A highly addictive and powerful synthetic opioid, doctors say fentanyl is often hidden because it's laced with other drugs. Often leading to unintentional overdoses, because most people have no idea they're even taking it.
"Right now, we have no easy way of detecting fentanyl if it's being added to an illicit drug," said Dr. Lara Shekerdemian, Pediatrician-in-Chief at Texas Children's Hospital. "But the ability to test, and rapidly have an answer could be a game changer and lifesaving."
This is why back in July, Cornyn helped introduce the 'Fentanyl Safe Testing and Overdose Prevention (STOP) Act' which he said will help prevent deaths from fentanyl poisoning by increasing access to fentanyl test strips.
This week, he also introduced another piece of legislation.
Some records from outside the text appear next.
(** X15 on two frames stored one after the other. *)
Lemma save_data_twice_witness :
  exists ds1 ds2,
    save_data 0%nat "a.db" [example_joined; aid_joined] ∅ = (Ok tt, ds1) /\
    save_data 1%nat "a.db" [example_joined; aid_joined] ds1 = (Ok tt, ds2) /\
    save_data 1%nat "a.db" [example_joined; aid_joined] ∅ = (Ok tt, ds2) /\
    stored ds2 "sqlite:///a.db" "DisasterMessages" = Some (table_of aid_joined).
Proof.
  eexists _, _. split; [reflexivity|]. split; [reflexivity|].
  destruct (save_data_twice [example_joined; aid_joined] 0%nat 1%nat
              example_joined aid_joined "a.db" ∅ _ _
              eq_refl eq_refl eq_refl eq_refl) as (Ha & Hb & _).
  split; [exact Ha|exact Hb].
Defined.

(** ** Rectangular tables and the stored rows *)

Section rectangular_tables.
Implicit Types (d e out m : DataFrame) (s : Series).

Lemma merge_rectangular m (c : DataFrame) df :
  merge m c (Str "id") "_left" "_right" = Ok df -> rectangular df.
Proof.
  intros Hmerge.
  destruct (merge_frame _ _ _ Hmerge) as (lk & rk & _ & _ & ->).
  intros c0 Hc0. unfold nrows. cbn [index cols] in *. rewrite length_seq.
  apply elem_of_app in Hc0 as [Hc0|Hc0];
    apply list_elem_of_fmap in Hc0 as (c1 & -> & _);
    unfold take_rows; simpl; now rewrite !length_map.
Qed.

Lemma expanded_rectangular d e :
  rectangular d -> expanded d = Ok e -> rectangular e.
Proof.
  intros Hrect He.
  destruct (expanded_Ok _ _ He)
    as (s & bins & d' & Hsel & _ & _ & Hd' & -> & _ & _ & Hbins).
  intros c Hc. unfold nrows. cbn [index cols] in *.
  apply elem_of_app in Hc as [Hc|Hc].
  - rewrite (drop_columns_Ok _ _ _ Hd') in Hc. cbn [cols] in Hc.
    apply list_elem_of_In, filter_In in Hc as [Hc _].
    apply list_elem_of_In in Hc. now apply Hrect.
  - destruct (proj1 (list_elem_of_lookup _ _) Hc) as [j Hj].
    destruct (Hbins j c Hj) as (_ & Hall & _).
    apply Forall2_length in Hall. rewrite <- Hall.
    unfold split_column. simpl. rewrite !length_map.
    exact (Hrect _ (select_singleton_elem _ _ _ Hsel)).
Qed.

Lemma cleaned_rectangular d out :
  rectangular d -> cleaned d = Ok out -> rectangular out.
Proof.
  intros Hrect Hout.
  destruct (cleaned_Ok _ _ Hout) as (e & He & -> & _).
  pose proof (expanded_rectangular _ _ Hrect He) as Hre.
  intros c Hc. unfold frame_apply, drop_duplicates, nrows in *.
  cbn [index cols] in *. rewrite map_map in Hc.
  apply list_elem_of_fmap in Hc as (c0 & -> & Hc0). cbn [snd].
  rewrite lam_fill_values. cbn [values kind]. rewrite length_map.
  apply take_mask_same_length. now apply Hre.
Qed.

(** The rows of a rectangular table are made of its cells. *)
Lemma rectangular_rows out r v :
  rectangular out -> r ∈ rows out -> v ∈ r ->
  exists c, c ∈ cols out /\ v ∈ values c.2.
Proof.
  intros Hrect Hr Hv.
  destruct (proj1 (list_elem_of_lookup _ _) Hr) as [i Hi].
  assert (Hlt : (i < nrows out)%nat).
  { apply lookup_lt_Some in Hi. unfold rows in Hi.
    now rewrite rows_of_length in Hi. }
  unfold rows in Hi. rewrite rows_of_lookup in Hi by assumption.
  injection Hi as <-. unfold series in Hv. rewrite !map_map in Hv.
  apply list_elem_of_fmap in Hv as (c & -> & Hc).
  exists c. split; [assumption|].
  apply nth_elem. rewrite (Hrect c Hc). exact Hlt.
Qed.

Lemma rows_width out r :
  r ∈ rows out -> length r = length (cols out).
Proof.
  intros Hr. destruct (proj1 (list_elem_of_lookup _ _) Hr) as [i Hi].
  assert (Hlt : (i < nrows out)%nat).
  { apply lookup_lt_Some in Hi. unfold rows in Hi.
    now rewrite rows_of_length in Hi. }
  unfold rows in Hi. rewrite rows_of_lookup in Hi by assumption.
  injection Hi as <-. unfold series. now rewrite !length_map.
Qed.

Lemma cleaned_no_missing d out c v :
  cleaned d = Ok out -> c ∈ cols out -> v ∈ values c.2 -> v <> NaN.
Proof.
  intros Hout Hc Hv.
  destruct (cleaned_Ok _ _ Hout) as (e & _ & -> & _).
  unfold frame_apply in Hc. cbn [cols] in Hc.
  apply list_elem_of_fmap in Hc as (c0 & -> & _). cbn [snd] in Hv.
  rewrite lam_fill_values in Hv.
  apply list_elem_of_fmap in Hv as (v0 & -> & _). apply filled_not_missing.
Qed.
End rectangular_tables.

(** X16.  [clean_data] keeps tables rectangular: when every column of
    the argument has one cell per row, so has every column of the table
    returned, the derived columns included. *)
Theorem clean_keeps_rectangular (d out : DataFrame) :
  rectangular d -> run_clean_data d = Ok out -> rectangular out.
Proof.
  rewrite run_clean_data_cleaned. intros Hrect Hout.
  eapply cleaned_rectangular; eauto.
Qed.

(** X16 on the example join. *)
Lemma clean_keeps_rectangular_witness :
  exists out, run_clean_data example_joined = Ok out /\ rectangular out.
Proof.
  eexists. split; [reflexivity|].
  apply (clean_keeps_rectangular example_joined _).
  - apply (merge_rectangular example_messages example_categories). reflexivity.
  - reflexivity.
Defined.

(** X17.  After a complete run of [main] the table stored under
    ['DisasterMessages'] has, in every row, one field for each of its
    columns, and no field of it is a missing value. *)
Theorem stored_table_complete (p mp cp dp : string) (w w' : world) :
  main [p; mp; cp; dp] w = (Ok tt, w') ->
  exists t,
    stored (dbs w') ("sqlite:///" +:+ dp) "DisasterMessages" = Some t /\
    forall r, r ∈ table_rows t ->
      length r = length (table_columns t) /\ ~ (NaN ∈ r).
Proof.
  rewrite main_outcome.
  destruct (run_load_data (files w) mp cp) as [df|e] eqn:Hload; [|discriminate].
  destruct (run_clean_data df) as [out|e] eqn:Hclean; [|discriminate].
  destruct (save_data 0%nat dp [out] (dbs w)) as [[u|e] ds'] eqn:Hsave;
    [|discriminate].
  destruct (save_data_Ok_inv [out] 0%nat out _ _ _ _ eq_refl Hsave) as [_ ->].
  intros [= <-]. exists (table_of out). cbn [dbs].
  split; [apply stored_written|].
  rewrite run_clean_data_cleaned in Hclean.
  destruct (run_load_data_Ok _ _ _ _ Hload) as (m & c & _ & _ & Hmerge).
  pose proof (cleaned_rectangular _ _ (merge_rectangular _ _ _ Hmerge) Hclean)
    as Hrect.
  intros r Hr. unfold table_of in *. cbn [table_rows table_columns] in *.
  split.
  - rewrite length_map. now apply rows_width.
  - intros Hnan.
    destruct (rectangular_rows _ _ _ Hrect Hr Hnan) as (c0 & Hc0 & Hv).
    exact (cleaned_no_missing _ _ _ _ Hclean Hc0 Hv eq_refl).
Qed.

(** X17 on the example run. *)
Lemma stored_table_complete_witness :
  exists t,
    stored (dbs (main example_argv example_world).2)
      "sqlite:///DisasterResponse.db" "DisasterMessages" = Some t /\
    forall r, r ∈ table_rows t ->
      length r = length (table_columns t) /\ ~ (NaN ∈ r).
Proof.
  exact (stored_table_complete "process_data.py" "messages.csv" "categories.csv"
           "DisasterResponse.db" example_world
           (main example_argv example_world).2 eq_refl).
Defined.

(** ** What the joins and the database refuse *)

Section refusals.
Implicit Types (m d out : DataFrame) (s lk rk : Series) (l : list label).

Lemma repeated_from_length l : forall seen,
  length (repeated_from seen l) = length l.
Proof. induction l as [|x l IH]; intros seen; simpl; [|rewrite IH]; reflexivity. Qed.

Lemma repeated_from_NoDup l : forall seen i,
  NoDup l -> (forall x, x ∈ l -> x ∉ seen) ->
  (i < length l)%nat -> repeated_from seen l !! i = Some false.
Proof.
  induction l as [|x l IH]; intros seen i Hnd Hseen Hi; simpl in *; [lia|].
  apply NoDup_cons in Hnd as [Hx Hnd]. destruct i as [|i]; simpl.
  - f_equal. apply bool_decide_eq_false. apply Hseen. now left.
  - apply IH; [assumption| |lia].
    intros y Hy Hin. apply elem_of_cons in Hin as [->|Hin]; [contradiction|].
    apply (Hseen y); [now right|assumption].
Qed.

Lemma repeated_from_seen l : forall seen j x,
  l !! j = Some x -> x ∈ seen -> repeated_from seen l !! j = Some true.
Proof.
  induction l as [|y l IH]; intros seen j x Hj Hx; [discriminate|].
  destruct j as [|j]; simpl in *.
  - injection Hj as ->. f_equal. now apply bool_decide_eq_true.
  - apply (IH _ _ x); [assumption|now right].
Qed.

Lemma repeated_from_later l : forall seen i j x,
  (i < j)%nat -> l !! i = Some x -> l !! j = Some x ->
  repeated_from seen l !! j = Some true.
Proof.
  induction l as [|y l IH]; intros seen i j x Hij Hi Hj; [discriminate|].
  destruct j as [|j]; [lia|]. destruct i as [|i]; simpl in *.
  - injection Hi as ->. apply (repeated_from_seen _ _ _ x); [assumption|now left].
  - apply (IH _ i _ x); [lia|assumption..].
Qed.

(** A label that the suffix makes equal to a later or an earlier one
    of a list without repetitions is reported. *)
Lemma suffix_duplicates_true l (g : label -> label) i j x :
  NoDup l -> (i < j)%nat ->
  map g l !! i = Some x -> map g l !! j = Some x ->
  suffix_duplicates l (map g l) = true.
Proof.
  intros Hnd Hij Hi Hj. unfold suffix_duplicates.
  apply existsb_exists. exists (false, true). split; [|reflexivity].
  apply list_elem_of_In. apply (list_elem_of_lookup_2 _ j).
  apply lookup_zip_with_Some. exists false, true. split; [reflexivity|].
  assert (Hlt : (j < length l)%nat).
  { apply lookup_lt_Some in Hj. now rewrite length_map in Hj. }
  split.
  - apply repeated_from_NoDup; [assumption| |assumption].
    intros y _. apply not_elem_of_nil.
  - now apply (repeated_from_later _ _ i j x).
Qed.

Lemma same_kind_compatible lk rk :
  kind lk = kind rk -> incompatible_keys lk rk = false.
Proof.
  intros E. unfold incompatible_keys, object_numeric. rewrite E.
  destruct (xorb _ _); [reflexivity|].
  rewrite xorb_nilpotent, orb_false_r.
  destruct (Ascii.eqb_spec (kind rk) "O"%char) as [->|Hk]; reflexivity.
Qed.
(** The steps of a sweep over distinct prefixes, whatever the client
    meets.  The clock is left alone.  When the steps end normally every
    prefix has been counted as checked, and at most as many as deleted; they
    end otherwise only by a failed fetch.  A key is left as it was or
    deleted, and deleted only if it lies under a prefix of the sweep whose
    item had keys few enough for one request and a naive expiration time
    that some reading of the clock has passed.  When the client meets no
    failure the steps end normally, and every key of such an item that had
    expired at every reading is deleted. *)
Lemma sweep_steps_spec (rt : runtime) (l : list step) :
  forall (deleted_count checked_count : Z) (w : world),
  NoDup (items_of l) ->
  (forall p, p ∈ items_of l -> exists stem, p = stem +:+ "/" /\ common_prefix stem = None) ->
  exists (o : outcome (Z * Z)) (w' : world),
    Cleanup.for_each (run_step rt) (deleted_count, checked_count) l w = (o, w') /\
    clock w' = clock w /\
    (forall d c, o = Returned (d, c) ->
       c = checked_count + Z.of_nat (length (items_of l)) /\
       deleted_count <= d <= deleted_count + Z.of_nat (length (items_of l))) /\
    (forall e, o = Raised e ->
       Fetch ∈ l /\ exists calls, log w' = (calls ++ [ListCommonPrefixes])%list) /\
    (forall l',
       l = Fetch :: l' ->
       (forall e, call_fault w 0 = Some e -> o = Raised e /\ objects w' = objects w) /\
       (call_fault w 0 = None -> Fetch ∉ l' -> exists counts, o = Returned counts)) /\
    (forall k,
       objects w' !! k = objects w !! k \/
       objects w' !! k = None /\
       exists stem t n,
         (stem +:+ "/") ∈ items_of l /\ common_prefix stem = None /\
         String.prefix (stem +:+ "/") k = true /\
         deletable (objects w) stem = true /\
         expiration_of rt (objects w) stem = Some (Naive t) /\ t < clock w n) /\
    (faults w = [] ->
     faults w' = [] /\ (exists counts, o = Returned counts) /\
     forall k stem t,
       (stem +:+ "/") ∈ items_of l -> common_prefix stem = None ->
       String.prefix (stem +:+ "/") k = true ->
       deletable (objects w) stem = true ->
       expiration_of rt (objects w) stem = Some (Naive t) ->
       (forall n, t < clock w n) ->
       objects w' !! k = None).
Proof.
  induction l as [|s l IH]; intros deleted_count checked_count w Hnodup Hshape.
  - exists (Returned (deleted_count, checked_count)), w.
    split; [reflexivity|]. split; [reflexivity|].
    split; [intros d c [= <- <-]; simpl; lia|].
    split; [intros e Heq; discriminate|].
    split; [intros l' Heq; discriminate|].
    split; [auto|].
    intros Hf. split; [exact Hf|]. split; [eauto|].
    intros k stem t Hin. apply elem_of_nil in Hin. contradiction.
  - rewrite for_each_cons. destruct s as [|p].
    + (* the fetch of a page *)
      change (items_of (Fetch :: l)) with (items_of l) in *.
      simpl run_step. unfold bind, fetch_common_prefixes.
      destruct (client_call ListCommonPrefixes w) as [[[]|e] w0] eqn:Hcall;
        pose proof (client_call_state _ w w0 _ Hcall) as (Hobj0 & Hclock0 & _).
      * unfold ret.
        destruct (IH deleted_count checked_count w0 Hnodup Hshape)
          as (o & w' & Hrun & Hclock & Hcount & Hraised & _ & Hkeys & Hfree).
        rewrite Hobj0, Hclock0 in *.
        exists o, w'. split; [exact Hrun|]. split; [exact Hclock|].
        split; [exact Hcount|].
        split; [intros e He; split; [apply elem_of_cons; auto | apply (Hraised e He)]|].
        split.
        { intros l' [= <-]. split.
          - intros e He. destruct (client_call_raises ListCommonPrefixes w e He)
              as (w1 & Hcall' & _). congruence.
          - intros _ Hnone. destruct o as [counts|e]; [eauto|].
            exfalso. apply Hnone, (proj1 (Hraised e eq_refl)). }
        split; [exact Hkeys|].
        intros Hf. apply Hfree. unfold client_call in Hcall. rewrite Hf in Hcall.
        injection Hcall as <-. exact Hf.
      * exists (Raised e), w0. split; [reflexivity|]. split; [exact Hclock0|].
        split; [intros d c Heq; discriminate|].
        split.
        { intros e' _. split; [apply elem_of_cons; auto|].
          exists (log w). apply (client_call_log _ _ _ _ Hcall). }
        split.
        { intros l' [= <-]. split.
          - intros e' He'. destruct (client_call_raises ListCommonPrefixes w e' He')
              as (w1 & Hcall' & _). split; [congruence | exact Hobj0].
          - intros Hnone. destruct (client_call_returns ListCommonPrefixes w Hnone)
              as (w1 & Hcall' & _). congruence. }
        split; [intros k; left; rewrite Hobj0; reflexivity|].
        intros Hf. unfold client_call in Hcall. rewrite Hf in Hcall. discriminate.
    + (* the turn of one prefix *)
      change (items_of (Item p :: l)) with (p :: items_of l) in *.
      destruct (Hshape p ltac:(apply elem_of_cons; auto)) as (stem & -> & Hstem).
      apply NoDup_cons in Hnodup. destruct Hnodup as [Hfresh Hnodup].
      change (run_step rt (deleted_count, checked_count) (Item (stem +:+ "/")))
        with (Cleanup.process_prefix rt (deleted_count, checked_count) (stem +:+ "/")).
      destruct (process_prefix_spec rt deleted_count checked_count stem w Hstem)
        as (deleted1 & w1 & Hrun1 & Hclock1 & Hcount1 & Hobj1 & Hfree1).
      rewrite Hrun1.
      destruct (IH deleted1 (checked_count + 1) w1 Hnodup
                  ltac:(intros q Hq; apply Hshape, elem_of_cons; auto))
        as (o & w' & Hrun & Hclock & Hcount & Hraised & _ & Hkeys & Hfree).
      (* what the turn did to a key *)
      assert (Hturn : forall k,
                objects w1 !! k = objects w !! k \/
                objects w1 !! k = None /\ String.prefix (stem +:+ "/") k = true /\
                deletable (objects w) stem = true /\
                exists t, expiration_of rt (objects w) stem = Some (Naive t) /\
                          t < clock w (reads w)).
      { intros k. destruct Hobj1 as [Hsame|(Hdue & Hsmall & Hall)];
          [left; rewrite Hsame; reflexivity|].
        rewrite Hall. destruct (String.prefix (stem +:+ "/") k) eqn:Hpre; auto. }
      (* the items further down are seen as they were at the start *)
      assert (Hstable : forall stem',
                (stem' +:+ "/") ∈ items_of l -> common_prefix stem' = None ->
                forall k, String.prefix (stem' +:+ "/") k = true ->
                          objects w1 !! k = objects w !! k).
      { intros stem' Hin Hstem' k Hpre'.
        destruct (Hturn k) as [Hsame|(_ & Hpre & _)]; [exact Hsame|].
        exfalso. apply Hfresh.
        rewrite (prefix_disjoint stem stem' k Hstem Hstem' Hpre Hpre'). exact Hin. }
      assert (Hexpiration : forall stem',
                (stem' +:+ "/") ∈ items_of l -> common_prefix stem' = None ->
                expiration_of rt (objects w1) stem' = expiration_of rt (objects w) stem').
      { intros stem' Hin Hstem'. apply expiration_of_ext.
        apply (Hstable stem' Hin Hstem'), metadata_key_prefix. }
      assert (Hsize : forall stem',
                (stem' +:+ "/") ∈ items_of l -> common_prefix stem' = None ->
                deletable (objects w1) stem' = deletable (objects w) stem').
      { intros stem' Hin Hstem'. apply deletable_ext. apply (Hstable stem' Hin Hstem'). }
      exists o, w'. split; [exact Hrun|]. split; [congruence|].
      split.
      { intros d c Ho. destruct (Hcount d c Ho) as [Hc Hd]. simpl length. lia. }
      split.
      { intros e He. destruct (Hraised e He) as [Hin Hlog].
        split; [apply elem_of_cons; right; exact Hin | exact Hlog]. }
      split; [intros l' Heq; discriminate|].
      split.
      { intros k.
        destruct (Hkeys k) as [Hsame|(Hnone & stem' & t & n & Hin & Hstem' & Hpre & Hsmall
                                      & Hexp & Hpast)].
        - rewrite Hsame.
          destruct (Hturn k) as [Hsame1|(Hnone1 & Hpre & Hsmall & t & Hexp & Hpast)];
            [left; exact Hsame1|].
          right. split; [exact Hnone1|]. exists stem, t, (reads w).
          repeat split; auto. apply elem_of_cons; auto.
        - right. split; [exact Hnone|]. exists stem', t, n.
          rewrite (Hsize stem' Hin Hstem') in Hsmall.
          rewrite (Hexpiration stem' Hin Hstem') in Hexp.
          rewrite Hclock1 in Hpast.
          repeat split; auto. apply elem_of_cons; auto. }
      intros Hf. destruct (Hfree1 Hf) as [Hf1 Hdue1].
      destruct (Hfree Hf1) as (Hf' & Hreturned & Hdue).
      split; [exact Hf'|]. split; [exact Hreturned|].
      intros k stem' t Hin Hstem' Hpre Hsmall Hexp Hpast.
      apply elem_of_cons in Hin. destruct Hin as [Heq|Hin].
      * apply append_slash_inj in Heq. subst stem'.
        assert (Hnone1 : objects w1 !! k = None)
          by (apply (Hdue1 t Hexp (Hpast (reads w)) Hsmall k Hpre)).
        destruct (Hkeys k) as [Hsame|[Hnone _]]; congruence.
      * apply (Hdue k stem' t Hin Hstem' Hpre).
        -- rewrite (Hsize stem' Hin Hstem'). exact Hsmall.
        -- rewrite (Hexpiration stem' Hin Hstem'). exact Hexp.
        -- intros n. rewrite Hclock1. apply Hpast.
Qed.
Halting the Epidemic of Addiction and Loss (HEAL) Act, which would help first responders save more lives, by expanding access to new life-saving overdose reversal medicines.
"Unless we figure out a way to stop this or slow it down, it's going to get nothing but worse, because the drug cartels that sell this poison care about nothing except the money," Cornyn said.
Other strategies discussed during the roundtable to help end the crisis included raising awareness in local schools, continuing to grow and expanding local outreach programs including the HEROES or Houston Emergency Opioid Engagement System program, and working closely with law enforcement agencies.